Darüber hinaus überwiegen wie bei einem Abwasserzweckverband, dessen Charakter als wirtschaftliches Unternehmen sich zudem direkt aus § 116 Abs. 2 S. 1 GO n.F. ergibt, auch bei der Beteiligten zu 2) betriebswirtschaftliche Gründe des Geschäfts die Belange der Daseinsvorsorge. Geht es weder um die konkrete Umsetzung des aus Art. 20 Abs. 1 und 28 Abs. 1 GG abzuleitenden Sozialstaatsprinzips noch um staatliche Für- und Vorsorge im Sinne reiner Gemeinnützigkeit, sondern um die Erreichung ökonomischer oder finanzieller Ziele mit Mitteln, wie sie auch in marktwirtschaftlichen Betrieben allgemein gebräuchlich sind, handelt es sich kostenrechtlich um wirtschaftliche Unternehmen (vgl. Senat, Beschl. v. 16.02.2007, 6 Wx 7/06, Rn. 30, zitiert nach juris). Es kommt nicht darauf an, ob solche Unternehmen vom Finanzamt als gemeinnützig anerkannt sind.

III.

Die Gerichtsgebührenfreiheit ergibt sich für das Beschwerdeverfahren aus § 156 Abs. 5 S. 1 KostO und für das Verfahren der weiteren Beschwerde aus §§ 156 Abs. 5 S. 2, 131 Abs. 1 S. 2 KostO.

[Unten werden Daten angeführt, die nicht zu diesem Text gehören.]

(** Create a paste with [key], write the chunks through its write
    stream and close it; the first error stops the run. *)
Definition store_paste (store : FilesystemPasteStore) (id : PasteID)
  (key : option (list byte)) (chunks : list (list byte)) : M (option error) :=
  '(p, _) ← New store id key;
  '(pw, err) ← Paste_Writer p;
  match pw, err with
  | Some pw, None =>
      '(err, pw) ← WriteAll pw chunks;
      match err with
      | Some _ => mret err
      | None => '(err, _) ← PasteWriter_Close pw; mret err
      end
  | _, _ => mret err
  end.

(** Fetch the paste with [key], open its read stream and read it to
    the end with a buffer of [bufsize] bytes. *)
Definition fetch_paste (store : FilesystemPasteStore) (id : PasteID)
  (key : option (list byte)) (fuel bufsize : nat)
  : M (option (list byte) * option error) :=
  '(p, err) ← Get store id key;
  match p, err with
  | Some p, None =>
      '(pr, err) ← Paste_Reader p;
      match pr, err with
      | Some pr, None =>
          r ← ReadAll fuel bufsize pr;
          match r with
          | Some (data, err) => mret (Some data, err)
          | None => mret (None, None)
          end
      | _, _ => mret (None, err)
      end
  | _, _ => mret (None, err)
  end.

(** The streams of an unencrypted paste: the opened file itself. *)
Definition plain_writer (name : string) (pos : nat) (l : loc) : PasteWriter :=
  {| pw_WriteCloser := WC_File (file_at name pos); pw_paste := l |}.
Definition plain_reader (name : string) (pos : nat) (l : loc) : PasteReader :=
  {| pr_ReadCloser := RC_File (file_at name pos); pr_paste := l |}.
Lemma generation_is_all_or_nothing_witness :
  newsletters
    (snd (generate_and_save
            (Sample.env Sample.today Sample.fenced Sample.load_fails) 5
            Sample.body (Sample.library "sent")))
  = newsletters (Sample.library "sent")
  /\ map_Forall (fun _ n => all_or_nothing n)
       (newsletters
          (snd (handle (Sample.env Sample.today Sample.fenced Sample.all_resolve)
                  (POST_generate_and_save 5 Sample.body) empty_world))).
Proof.
  split.
  - apply (proj1 generation_is_all_or_nothing). vm_compute. reflexivity.
  - apply (proj2 generation_is_all_or_nothing).
    apply reachable_step, reachable_start.
Defined.

(** When every call resolves and the text is usable, the new document is
    in the store, whatever the response then is. *)
Lemma generate_and_save_stores env user body w :
  GEMINI_API_KEY env = true ->
  complete body = true ->
  (forall c, rejects env c = false) ->
  unusable (generated_for env body) = false ->
  newsletters w !! new_ObjectId env = None ->
  newsletters (snd (generate_and_save env user body w)) !! new_ObjectId env
  = Some (new_newsletter env body).
Proof.
  intros Hkey Hbody Hall Husable Hfree.
  unfold generate_and_save. rewrite Hkey, (complete_false _ Hbody). cbn [negb].
  expose_request Husable. run_handler. rewrite !Hall, Husable.
  cbn [newsletters record_call Newsletter._id orb]. rewrite Hfree.
  rewrite bool_decide_eq_false_2 by (intros [? ?]; discriminate).
  case_on_answers;
    cbn [snd newsletters set_newsletters add_notifications record_call];
    apply lookup_insert_eq.
Qed.

(** With a title that makes a valid header value on top of that, the
    response is the PDF. *)
Lemma generate_and_save_creates env user body w :
  GEMINI_API_KEY env = true ->
  complete body = true ->
  (forall c, rejects env c = false) ->
  unusable (generated_for env body) = false ->
  newsletters w !! new_ObjectId env = None ->
  checkInvalidHeaderChar (content_disposition (default "" (body_title body)))
  = false ->
  fst (generate_and_save env user body w)
  = Returned {| statusCode := 200;
                body := send_buffer (Some "application/pdf")
                          (content_disposition (default "" (body_title body)))
                          (pdf_of env (generated_for env body)) |}
  /\ newsletters (snd (generate_and_save env user body w)) !! new_ObjectId env
     = Some (new_newsletter env body).
Proof.
  intros Hkey Hbody Hall Husable Hfree Hname.
  split; [| now apply generate_and_save_stores].
  unfold generate_and_save. rewrite Hkey, (complete_false _ Hbody). cbn [negb].
  expose_request Husable. run_handler. rewrite !Hall, Husable.
  cbn [newsletters record_call Newsletter._id orb]. rewrite Hfree.
  rewrite bool_decide_eq_false_2 by (intros [? ?]; discriminate).
  change (checkInvalidHeaderChar "application/pdf") with false.
  cbv beta iota. rewrite Hname. reflexivity.
Qed.

(** C9 (as the code has it).  A record that a run of the generation
    pipeline added to the store has the status [Not Sent], which is the
    schema's default and the first value of its enumeration, a markup that
    is not empty, and as its artifact the buffer the renderer exported,
    whatever that buffer holds. *)
Theorem created_record_is_not_sent env user body w id n :
  newsletters (snd (generate_and_save env user body w)) !! id = Some n ->
  newsletters w !! id <> Some n ->
  Newsletter.status n = "Not Sent"
  /\ Newsletter.status n = Newsletter.status_default
  /\ head Newsletter.status_enum = Some (Newsletter.status n)
  /\ PdfContent.data (Newsletter.pdfContent n)
     = Some (pdf_of env (generated_for env body))
  /\ (exists html,
        Newsletter.htmlContent n = Some html
        /\ html <> "" /\ (100 <= String.length html)%nat).
Proof.
  intros Hafter Hbefore.
  destruct (generate_and_save_store env user body w)
    as [Hsame | (Husable & _ & _ & Hstore)].
  - rewrite Hsame in Hafter. contradiction.
  - rewrite Hstore in Hafter.
    destruct (decide (new_ObjectId env = id)) as [<- | Hother].
    + rewrite lookup_insert_eq in Hafter. injection Hafter as <-.
      repeat split; try reflexivity.
      destruct (generated_new_newsletter env body Husable)
        as [_ (html & Hhtml & Hlong)].
      exists html. split; [exact Hhtml |]. split; [| exact Hlong].
      intros ->. cbn in Hlong. lia.
    + rewrite lookup_insert_ne in Hafter by exact Hother. contradiction.
Qed.

Lemma created_record_is_not_sent_witness :
  Newsletter.status (new_newsletter Fixture.quiet Sample.body) = "Not Sent"
  /\ Newsletter.status (new_newsletter Fixture.quiet Sample.body)
     = Newsletter.status_default
  /\ head Newsletter.status_enum
     = Some (Newsletter.status (new_newsletter Fixture.quiet Sample.body))
  /\ PdfContent.data
       (Newsletter.pdfContent (new_newsletter Fixture.quiet Sample.body))
     = Some (pdf_of Fixture.quiet (generated_for Fixture.quiet Sample.body))
  /\ (exists html,
        Newsletter.htmlContent (new_newsletter Fixture.quiet Sample.body)
        = Some html
        /\ html <> "" /\ (100 <= String.length html)%nat).
Proof.
  apply (created_record_is_not_sent Fixture.quiet 5 Sample.body empty_world 1).
  - vm_compute. reflexivity.
  - vm_compute. discriminate.
Defined.

(** C9, counterexample.  The spec's example request, with a renderer that
    exports an empty buffer: the request answers 200 and the record that
    is created has an empty artifact; and its status reads [Not Sent],
    which is not the text [not_sent]. *)
Lemma created_record_with_empty_artifact :
  statusCode
  <$> (match fst (generate_and_save (Fixture.exporting [] Fixture.quiet) 5
                    Sample.body empty_world) with
       | Returned res => Some res
       | Thrown _ => None
       end) = Some 200
  /\ (fun n => PdfContent.data (Newsletter.pdfContent n))
     <$> newsletters
           (snd (generate_and_save (Fixture.exporting [] Fixture.quiet) 5
                   Sample.body empty_world)) !! 1
     = Some (Some [])
  /\ (fun n => (Newsletter.status n =? "not_sent")%string)
     <$> newsletters
           (snd (generate_and_save (Fixture.exporting [] Fixture.quiet) 5
                   Sample.body empty_world)) !! 1
     = Some false.
Proof. vm_compute. repeat split. Qed.

(** C3 (as the code has it).  The text of the generation service, with an
    incidental code fence stripped, is refused when it is empty or shorter
    than 100 code units: the request fails with status 500, the journal
    gains the category lookup and the generation call and nothing else (no
    call to the renderer), and nothing is persisted.  The leading document
    marker is not examined. *)
Theorem unusable_text_is_rejected_before_rendering env user body w :
  GEMINI_API_KEY env = true ->
  complete body = true ->
  rejects env (Call.Category_findOne (default "" (body_category body))) = false ->
  rejects env (Call.model_generateContent (prompt_for env body)) = false ->
  generated_for env body = ""
  \/ (String.length (generated_for env body) < 100)%nat ->
  fst (generate_and_save env user body w)
  = Returned (res_json 500
                "Failed to generate and save PDF. Check server logs for details.")
  /\ journal (snd (generate_and_save env user body w))
     = (journal w
        ++ [ (Call.Category_findOne (default "" (body_category body)), true);
             (Call.model_generateContent (prompt_for env body), true) ])%list
  /\ renderer_invoked (journal (snd (generate_and_save env user body w)))
     = renderer_invoked (journal w)
  /\ newsletters (snd (generate_and_save env user body w)) = newsletters w
  /\ notifications (snd (generate_and_save env user body w)) = notifications w.
Proof.
  intros Hkey Hbody Hcat Hgen Hshort.
  apply unusable_spec in Hshort.
  unfold generate_and_save. rewrite Hkey, (complete_false _ Hbody). cbn [negb].
  expose_request Hgen. expose_request Hshort.
  run_handler. rewrite Hcat, Hgen, Hshort.
  cbn [fst snd journal newsletters notifications record_call].
  rewrite <- app_assoc. cbn [app].
  repeat split.
  unfold renderer_invoked. rewrite existsb_app. cbn. apply orb_false_r.
Qed.

Lemma unusable_text_is_rejected_before_rendering_witness :
  let env := Sample.env Sample.today Sample.too_short Sample.all_resolve in
  fst (generate_and_save env 5 Sample.body empty_world)
  = Returned (res_json 500
                "Failed to generate and save PDF. Check server logs for details.")
  /\ journal (snd (generate_and_save env 5 Sample.body empty_world))
     = (journal empty_world
        ++ [ (Call.Category_findOne (default "" (body_category Sample.body)), true);
             (Call.model_generateContent (prompt_for env Sample.body), true) ])%list
  /\ renderer_invoked (journal (snd (generate_and_save env 5 Sample.body empty_world)))
     = renderer_invoked (journal empty_world)
  /\ newsletters (snd (generate_and_save env 5 Sample.body empty_world))
     = newsletters empty_world
  /\ notifications (snd (generate_and_save env 5 Sample.body empty_world))
     = notifications empty_world.
Proof.
  intros env.
  apply (unusable_text_is_rejected_before_rendering env 5 Sample.body empty_world).
  - reflexivity.
  - reflexivity.
  - reflexivity.
  - reflexivity.
  - right. vm_compute. lia.
Defined.
(** [merge_target_chunks] (lines 287-307): it has no failure path. *)
Definition merge_target_chunks (chunk_outputs : list (option string))
    (output_path : string) (files : gmap string Pydub.AudioSegment)
    : string * gmap string Pydub.AudioSegment :=
  let merged_audio :=
    fold_left (fun merged chunk_path =>
                 match usable files chunk_path with
                 | Some chunk => Pydub.append merged chunk
                 | None => merged
                 end) chunk_outputs Pydub.empty in
  (output_path, <[output_path := merged_audio]> files).

(** Lines 368-372 of [process_segment]: one synthesis call per chunk, the
    result appended whatever it is. *)
Fixpoint generate_chunk_outputs (cosyvoice : CosyVoice) (output_dir language part_name : string)
    (chunks : list chunk) (chunk_outputs : list (option string))
    (files : gmap string Pydub.AudioSegment)
    : option (list (option string) * gmap string Pydub.AudioSegment) :=
  match chunks with
  | [] => Some (chunk_outputs, files)
  | chunk_info :: rest =>
      let output_path :=
        Py.path_join output_dir
          (language +:+ "_" +:+ part_name +:+ "_line_"
             +:+ pretty (line_number chunk_info) +:+ ".wav") in
      '(result, files') ← generate_target_chunk cosyvoice chunk_info output_path files;
      generate_chunk_outputs cosyvoice output_dir language part_name rest
        (chunk_outputs ++ [result]) files'
  end.

(** [process_segment] from line 351 on. The discovery of the segment's
    waveform and analysis file (lines 317-349) is represented by what it
    finds: [segment_audio] and the word list of the analysis. *)
Definition process_segment (segment_audio : string)
    (word_timings : list DualFrame.word_timing) (target_lines : loc)
    (part_name : string) (cosyvoice : CosyVoice) (workspace_root language : string)
    (st : state) : option (string * state) :=
  let chunks_dir :=
    Py.path_join (Py.path_join (Py.path_join workspace_root "data") "temp_chunks")
      (language +:+ "_" +:+ part_name) in
  '(chunks, st1) ← create_line_chunks_from_json segment_audio word_timings
                     target_lines chunks_dir st;
  let output_dir := Py.path_join (Py.path_join workspace_root "data") "generated_vocals" in
  '(chunk_outputs, files) ← generate_chunk_outputs cosyvoice output_dir language
                              part_name chunks [] (fs st1);
  let final_output :=
    Py.path_join output_dir (language +:+ "_" +:+ part_name +:+ "_merged.wav") in
  let '(out, files') := merge_target_chunks chunk_outputs final_output files in
  Some (out, set_fs files' st1).

(** The module-level lyrics tables ([SPANISH_LYRICS] and its siblings)
    map a part name to a list object; [main] hands that very object to
    [process_segment] as [target_lines]. *)
Definition lyrics_entry (table : gmap string loc) (part_name : string)
    (h : gmap loc (list string)) : option (list string) :=
  l ← table !! part_name; h !! l.

End Chunker.

(** ** generate_spanish_segment.py: chunks from fixed ranges *)
Module SpanishSegment.

Definition spanish_lines : list string :=
  [ "Toma mi mano, ven aquí";
    "Un secreto te voy a contar";
    "Con Giramila ven a bailar";
    "En un castillo ven a jugar" ].

Definition line_word_ranges : list (Z * Z) :=
  [(0, 4); (5, 9); (10, 13); (14, 17)].

Record chunk : Type := {
  line_number : Z;
  chunk_path : string;
  spanish_text : string;
  duration : Q;
  time_range : Q * Q
}.

(** [padding_ms = 100] (line 62). *)
Definition padding_ms : Q := 100.
(** * data_cleaning.py: a shallow embedding of the sales-data cleaning pipeline

    The pipeline loads a CSV file into a pandas [DataFrame], normalises the
    column labels, trims text cells, fills missing values, drops invalid
    rows and writes the result.  This file embeds the table operations the
    script uses, the script's seven functions, and proves the properties the
    specification states about them.

    Conventions of the embedding.
    - A Python [str] is a Rocq [string]; a character is read as the code
      point of the same number (0..255), which fixes what [str.strip],
      [str.lower] and [str.replace] do on it.  The labels and the text cells
      of a table are such strings.  The string methods that normalise a
      label are given on sequences of any code points as well
      ([PyUnicode]), and agree with the former on the code points up to
      255.
    - A column has one of the three dtypes the script names: [int64]
      (cells in [Z]), [float64] (cells are IEEE-754 values, [spec_float],
      whose NaN is the missing value) and [object] (text cells,
      [option string], [None] being the missing value).
    - A function that can raise returns a sum [exn + A]; the functions of the
      script run in a state-and-error monad over the file system and the
      console. *)

From Stdlib Require Import ZArith String Ascii Bool Lia.
From Stdlib Require Import Floats.SpecFloat.
From stdpp Require Import base option list strings pretty gmap.

Local Open Scope Z_scope.
Local Open Scope stdpp_scope.

(** ** Python string methods *)

Module PyStr.

Definition code (c : ascii) : N := N_of_ascii c.

(** [c.isspace()], the characters [str.strip()] removes: TAB..CR,
    FS..US, SPACE, NEL (0x85) and NBSP (0xA0). *)
Definition is_space (c : ascii) : bool :=
  let n := code c in
  ((9 <=? n) && (n <=? 13) || (28 <=? n) && (n <=? 32)
   || (n =? 133) || (n =? 160))%N.

(** [c.isupper()]: A..Z and the Latin-1 capitals (0xC0..0xDE but the
    multiplication sign 0xD7). *)
Definition is_upper (c : ascii) : bool :=
  let n := code c in
  ((65 <=? n) && (n <=? 90)
   || (192 <=? n) && (n <=? 222) && negb (n =? 215))%N.

(** [c.lower()]: a capital moves 32 code points up. *)
Definition lower_char (c : ascii) : ascii :=
  if is_upper c then ascii_of_N (code c + 32) else c.

Fixpoint map_string (f : ascii -> ascii) (s : string) : string :=
  match s with
  | EmptyString => EmptyString
  | String c s' => String (f c) (map_string f s')
  end.

(** [s.lower()] *)
Definition lower (s : string) : string := map_string lower_char s.

(** [s.lstrip(chars)] and [s.rstrip(chars)], the set [chars] given by its
    membership test. *)
Fixpoint lstrip_by (strip_it : ascii -> bool) (s : string) : string :=
  match s with
  | EmptyString => EmptyString
  | String c s' => if strip_it c then lstrip_by strip_it s' else s
  end.

Fixpoint rstrip_by (strip_it : ascii -> bool) (s : string) : string :=
  match s with
  | EmptyString => EmptyString
  | String c s' =>
      match rstrip_by strip_it s' with
      | EmptyString => if strip_it c then EmptyString else String c EmptyString
      | r => String c r
      end
  end.

(** [s.lstrip()], [s.rstrip()] and [s.strip()] remove whitespace. *)
Definition lstrip : string -> string := lstrip_by is_space.
Definition rstrip : string -> string := rstrip_by is_space.
Definition strip (s : string) : string := rstrip (lstrip s).

(** [s.replace(old, new)] for a non-empty [old]: the occurrences of [old]
    are found from the left and do not overlap.  [skip] counts the
    characters of a matched occurrence that are still to be passed over. *)
Fixpoint replace_from (old new : string) (skip : nat) (s : string) : string :=
  match s with
  | EmptyString => EmptyString
  | String c s' =>
      match skip with
      | S k => replace_from old new k s'
      | O =>
          if String.prefix old s
          then new +:+ replace_from old new (Nat.pred (String.length old)) s'
          else String c (replace_from old new 0 s')
      end
  end.

(** With an empty [old], Python puts [new] before every character and at
    the end. *)
Fixpoint intersperse (new s : string) : string :=
  match s with
  | EmptyString => new
  | String c s' => new +:+ String c (intersperse new s')
  end.

Definition replace (old new s : string) : string :=
  match old with
  | EmptyString => intersperse new s
  | _ => replace_from old new 0 s
  end.

(** [old in s] *)
Fixpoint contains (old s : string) : bool :=
  String.prefix old s
  || match s with
     | EmptyString => false
     | String _ s' => contains old s'
     end.

Definition chars (s : string) : list ascii := String.list_ascii_of_string s.

End PyStr.

(** ** Python string methods, on every code point

    A [string] of Rocq holds the characters of code points 0 to 255, and
    that is how this file writes the labels and the text cells of a table.
    A Python [str] holds any code point.  This module has the string
    methods of [clean_column_names] on sequences of code points, with the
    tables of the Unicode database of CPython 3.11 (Unicode 14.0); [PyStr]
    is their restriction to the code points up to 255. *)

Module PyUnicode.

Local Open Scope N_scope.

Definition in_ranges (c : N) (ranges : list (N * N)) : bool :=
  existsb (fun r : N * N => (r.1 <=? c) && (c <=? r.2)) ranges.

Die gerichtlichen Auslagen für das Verfahren vor dem Oberlandesgericht werden gem. § 156 Abs. 5 S. 3 KostO der Beteiligten zu 2) auferlegt, weil die weitere Beschwerde des Beteiligten zu 1) begründet war.

Eine Erstattung der außergerichtlichen Kosten nach §§ 156 Abs. 4 S. 4 KostO, 13 a Abs. 1 FGG findet hier weder im Beschwerdeverfahren, noch im Verfahren der weiteren Beschwerde statt, weil der Beteiligte zu 1) keine außergerichtlichen Kosten hat.

Der Beschwerdewert wurde gem. § 30 KostO festgesetzt.